Riley feels a great release. She did the right thing.
She knows it now. ‘We would have died if we’d stayed with Cousin,’ she says gently to the mountain. ‘Sooner or later.’
Cousin isn’t speaking into Riley’s ear anymore. She doesn’t believe in such things, but she has a thought she can’t get rid of – that it means Cousin is dead.
A lone cedar towers ahead. Its branches form the shape of a ship with sails, rippling in the breeze.
Beneath the tree’s shelter in the dusk, Riley builds a fire. She feeds kindling carefully into its small red burning heart.
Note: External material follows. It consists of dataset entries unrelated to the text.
Lemma category_list_perm self c :
  NoDup (categories c) → category_list self c ≡ₚ (rank self c).*1.
Proof.
  intros Hc. unfold category_list. repeat case_decide; try done.
  - apply filter_elem_of_perm; [done|by apply rank_fst_NoDup|].
    intros v. apply rank_fst_subseteq.
  - apply sort_strings_perm.
Qed.

Lemma category_list_original self c :
  cat_order self = "original" → NoDup (categories c) →
  category_list self c
  = filter (λ v, v ∈ (rank self c).*1) (categories c).
Proof.
  intros Ho Hc. unfold category_list.
  case_decide as Hlen; [by rewrite decide_True|].
  symmetry. apply short_perm_eq; [lia|].
  apply filter_elem_of_perm; [done|by apply rank_fst_NoDup|].
  intros v. apply rank_fst_subseteq.
Qed.

Lemma category_list_NoDup self c :
  NoDup (categories c) → NoDup (category_list self c).
Proof.
  intros Hc. rewrite category_list_perm by done. by apply rank_fst_NoDup.
Qed.


Lemma astype_dtype_categories l c :
  categories (astype_dtype l c)
  = if decide (same_categories l (categories c)) then categories c else l.
Proof. unfold astype_dtype. by case_decide. Qed.

Lemma same_categories_perm l1 l2 :
  NoDup l1 → NoDup l2 → same_categories l1 l2 → l1 ≡ₚ l2.
Proof.
  intros Hl1 Hl2 [H12 H21]. apply NoDup_Permutation; [done..|].
  intros x. split; [apply H12|apply H21].
Qed.

Lemma vocabulary_unfold self c :
  vocabulary self c
  = match new_categories self c with
    | Some category_list =>
        if decide (same_categories category_list (categories c))
        then categories c else category_list
    | None => categories c
    end.
Proof.
  unfold vocabulary, recoded. destruct (new_categories self c); [|done].
  apply astype_dtype_categories.
Qed.
(* ===== verification/_CoqProject ===== *)
-Q . S2P
Prelude.v
Effects.v
LimitedBody.v
Http.v
Net.v
NetParse.v
Rules.v
RuleCommon.v
Paths.v
Process.v
ShellRules.v
ProcRules.v
ProcLock.v
V8.v
JsRules.v
Engines.v
Proxy.v
ProxyTls.v
TlsHosts.v
Mediation.v
Concurrent.v
Tls.v
Server.v
Os.v
Nftables.v
Firewall.v
LinuxResources.v
Jail.v
Footprint.v
LinuxJail.v
ManagedJail.v
OrphanScan.v
Docker.v
WeakJail.v
Keychain.v
Dns.v
Bind.v
Main.v
Program.v
WeakRun.v
Trust.v
(* ===== verification/Prelude.v ===== *)
(** * httpjail: a verification development

    httpjail runs a command in a jail whose only way out is a proxy, which asks
    a rule engine about every request.  This development models the program's
    own code under [src/src/] and proves what makes each part correct.

    ** How the program is modelled

    A part of the code that only computes is a function.  Code that talks to
    its environment is a program tree ([Effects.prog]) over a signature of
    operations, one branch per answer: [wp p Q] says that [Q] holds of the
    trace and the result whatever the environment answers, [possible] is the
    inductive semantics [wp] is complete for, and [run] executes.  The trees
    are finite, so an operation of the model ends in every environment; the
    code's unbounded loops take a fuel or a script (below).  Where threads share
    state their trees are interleaved operation by operation
    ([Effects.pool_step], [ManagedJail.exec]; [Effects.task_step] where a future
    may also be dropped).  [?] is [try], a loop with early
    return is [for_each] or [fold_each], a method on [&mut self] is [method].
    Integers are in [Z] with their wrap-around ([wrap_u64]) or saturation
    written out; strings are byte strings, with UTF-8 decoding where the code
    decodes.  A panic is a [None] or an [Err], as the definition says.
    A trait is a class: [Body], [RuleEngineTrait], [SystemResource], [Jail].

    ** Files, and the code they model

    - [Prelude]: results and errors, machine integers, Rust's string functions.
      [Effects]: the program trees and their laws, the shared tactic [wp_step].
    - [LimitedBody] ([limited_body.rs]): the request body that hands out at most
      a number of bytes.  [Http], [Net], [NetParse], [Paths], [Process]: what
      the code uses of [hyper], [std::net], [std::path], [std::process].
    - [Rules] ([rules.rs]), [RuleCommon] ([rules/common.rs]): the interface of a
      rule engine, the request log, the text protocol of the engines.
      [ShellRules] ([rules/shell.rs]), [ProcRules] ([rules/proc.rs]), [V8]
      ([rules/console_log.rs]) and [JsRules] ([rules/v8_js.rs]): the engines.
      [ProcLock] ([rules/proc.rs]): the line processor with its mutex, shared.
      [Engines] ([main.rs], [rules.rs]): the choice among them that the command
      line makes, their sum, and the dry run of one request.
    - [Proxy] ([proxy.rs]) and [ProxyTls] ([proxy_tls.rs]): the HTTP handler and
      the HTTPS port; they use an engine through [RuleEngineTrait] and limit
      bodies with [LimitedBody].  [Tls] ([tls.rs]): the CA and the certificates;
      [TlsHosts]: which certificate a connection asks for.  [Server]
      ([proxy.rs], [dangerous_verifier.rs]): the server made of them, its shared
      upstream client, its sockets and accept loops.  [Mediation]: what the
      proxy promises about every engine ([Promise]), kept by the configured one.
      [Concurrent]: any number of connections at once, over one line processor.
    - [Os] ([sys_resource.rs]): the operating system's operations, and resources
      released on drop; [Nftables] and [LinuxResources]
      ([jail/linux/nftables.rs], [jail/linux/resources.rs]): those of a jail.
      Two specifications that model no code: [Firewall], what a ruleset of the
      jail's kind does to a new connection; [Footprint], what a trace creates,
      tells the system to remove, and leaves standing.
    - [Jail] ([jail/mod.rs]): the interface of a jail; [LinuxJail]
      ([jail/linux/mod.rs]), [Docker] ([jail/linux/docker.rs]), [WeakJail]
      ([jail/weak.rs]) implement it, and [ManagedJail] ([jail/managed.rs]) wraps
      any jail that keeps [JailLaws]: its canary, its heartbeat thread, the
      sweep of other jails' remains.  [Dns] ([jail/linux/dns.rs]): the server a
      jail's names are resolved by.
    - [Keychain] ([macos_keychain.rs]): trusting the CA on macOS; [Trust]
      ([main.rs]): the command that does so.
    - [Bind], [OrphanScan], [Main], [Program] ([main.rs]): where the proxy
      listens, the orphan cleanup command, the life of a jail around a command,
      and the whole program: engine, proxy, jail, command, in the code's order.
      [WeakRun]: the whole program in weak mode.

    ** What the theorems show

    - Mediation: [ProxyTls.connections_mediated] (over whole connections of both
      ports), [Proxy.http_request_mediated] and [http_request_answers],
      [ProxyTls.connect_tunnel_outcome], [detect_protocol_correct],
      [connect_headers_terminate]: nothing goes upstream that the engine did not
      permit, and every branch's answer.  [Mediation.configured_rules_mediate]
      says what a permission is for each engine the command line can choose: the
      exit of the script, the line of the processor, the value of the
      JavaScript; [no_rules_nothing_sent]: without a rule nothing is permitted.
    - TLS: [TlsHosts.tls_session_bound_to_host], the certificate and the requests
      of a connection are those of one host, and
      [Server.upstream_certificates_verified], unless the variable that turns
      verification off is set.
    - The whole program: [Program.command_runs_behind_proxy], no command before
      the sockets serve and the filter that leads to the very ports they got and
      nowhere else is loaded; [main_fails_closed], none at all when the rules
      cannot be loaded or in a dry run; [Main.linux_run_leaves_nothing];
      [WeakRun.weak_command_reaches_proxy].
    - Limits: [LimitedBody.limited_body_takes_limit] and
      [limited_body_transparent_then_closed], [Proxy.byte_limit_enforced], which
      counts the text of the message before the body, not what the code adds up.
    - Loops: [Proxy.forwarded_request_not_forwarded_again] over HTTP, and
      [ProxyTls.https_loop_not_detected], which shows that TLS has no such guard.
    - Rules: [RuleCommon.interpret_permits_iff], the text protocol against an
      independent table ([says]), and, for each engine, exactly when it permits,
      for JavaScript by the steps of a script ([js_runs]) and the documented
      conversion of its value ([js_text]); the child of the line processor over any sequence of
      requests ([ProcRules.proc_requests_matched]) and under any number of
      interleaved connections ([Concurrent.connections_share_processor]);
      concurrent and dropped reloads of the JavaScript rule
      ([JsRules.js_concurrent_reloads]) and, in a quiet environment, exactly when
      there is a reload ([js_evaluate_reloads]); the agreement of the two text
      engines ([js_proc_parity]).
    - A dropped request: [ProcLock.dropped_request_shifts_answers] shows what
      [connections_share_processor] excludes, an evaluation dropped while its
      child is about to answer.
    - Certificates: [Tls.certificates_match_hosts] over concurrent connections,
      [ca_key_survives_restart], [validity_dates].
    - Jails: addresses and names ([LinuxJail.jail_subnet_is_a_block],
      [fresh_names_fit]); all that a setup creates, what a cleanup tells the
      system to remove, and what is left when the system does as told
      ([linux_jail_leaks_nothing], [Docker.docker_jail_reclaims]: the placeholder
      of [systemd-resolved]'s name is); what the filter lets out
      ([linux_setup_success]); what is run in a jail
      ([Docker.docker_runs_in_its_network], [WeakJail.weak_child_uses_proxy]);
      the DNS server's answers ([Dns.dns_answers_are_dummy]).
    - Lifecycle: the orphan sweep, the heartbeat next to its owner and the end of
      a jail in every interleaving ([ManagedJail]) and the cleanup
      command ([OrphanScan]).
    - Configuration: [Bind.bind_value_roundtrip], [proxy_listens_where_expected];
      [Keychain.keychain_changes], [Trust.install_keeps_existing_ca].

    ** Fuel and bounds

    [Dns.run_dns_server] and [ProxyTls.read_connect_headers] run for as many
    turns as their fuel says.  The server's theorem holds for every fuel, as the
    loop has no end of its own; [connect_headers_terminate] gives the fuel that
    is enough for the lines sent.  The accept loops and the connections are
    driven by the list of what arrives.  [polls] drives a body for a number of
    polls, over all numbers.  The heartbeat's loop is a transition relation, and
    [heartbeat_stops] is its termination.  The fuel of [hex_go] is 16, the
    digits of 64 bits.

    ** Not modelled

    - Libraries are class parameters with the laws relied on: [hyper] header
      maps and URIs, the TLS handshake, [serde_json] and [url] ([RuleCommon]),
      V8 ([V8]), [rcgen] and [lru] ([Tls]), [simple_dns] ([Dns]), the hash
      function ([LinuxJail.DefaultHasher]).  Instances show that the laws can
      hold.
    - What [ip], [nft], [docker], [security] and the kernel do when told: traces
      say what they were told.  Two readings of that are specified, and the
      theorems that use them say so.  [Firewall] gives the rulesets' grammar a
      meaning (first verdict of a chain, then its policy; the address rewritten
      before the filter), for new IPv4 packets, as the tables are [table ip].
      [Footprint.obeys] says that what stands goes when the system is told to
      remove it, which no environment need do; the theorems under it take ids of
      the program's alphabet ([valid_id]), as all fresh ones are.
    - Whether a JavaScript rule ends.  A command that outlives its timeout: it was
      started, but what it does, and its exit, are not in the trace.  The scope of
      an IPv6 address.  The chunk framing that hyper adds to a body without a
      declared length.
    - [Os.StartDns] and [StopDns] stand, in the jail's traces, for the server
      [Dns] models.
    - A connection's own theorems start from any state of the engine that earlier
      requests can reach.  For the script and the JavaScript engine this covers
      connections at once, as an evaluation keeps nothing but the code's cell,
      whose content is the environment's answer; for the line processor
      [Concurrent] interleaves them.  When hyper drops a request's future (it
      does when the client closes its connection) is hyper's matter.
    - Argument parsing (generated by [clap], its refused combinations included),
      the setup of logging, log lines below the request log, the choice of the
      macOS jail, the tests and their support. *)

From stdpp Require Export base tactics option numbers list strings pretty relations.
From Stdlib Require Export ZArith Lia.
From Stdlib Require Import Ascii.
She rinses out Oliver’s weird Nana dog socks in a puddle and lays them out to dry on a rock.
The warmth is comforting, as are the flames’ crackling remarks.
She feels protected here, as the sails of the ship – no, she reminds herself, the leaves of the tree – rustle above.
Tall trees take care of you, everyone knows that.
Riley tries to keep watch, but her eyes keep closing.
The world winks out again and again. She wonders if the lion was even real.
The mountains light up old wild parts of the mind.
Riley gathers Oliver into her arms and thinks, a nap. Just ten minutes.
She wakes completely in an instant. The moon casts long stark light and shadow everywhere. The scent of bitterness and dried grass is strong in her nostrils. The mountain lion is close. No, it’s already here.
The fire has burnt down to grey coal but the moon is high and bright.
It shows the shape of the man crouching beside the embers.
He is tall. In the flickering light he looks lean and lined with weather.
He reaches into Riley’s pack, going through it with expert fingers.
Her mind takes a second to make sense of it – when did mountain lions learn to walk upright?
Then she sees. Oh right – it was never a lion at all, was it.
‘You been following us,’ she says.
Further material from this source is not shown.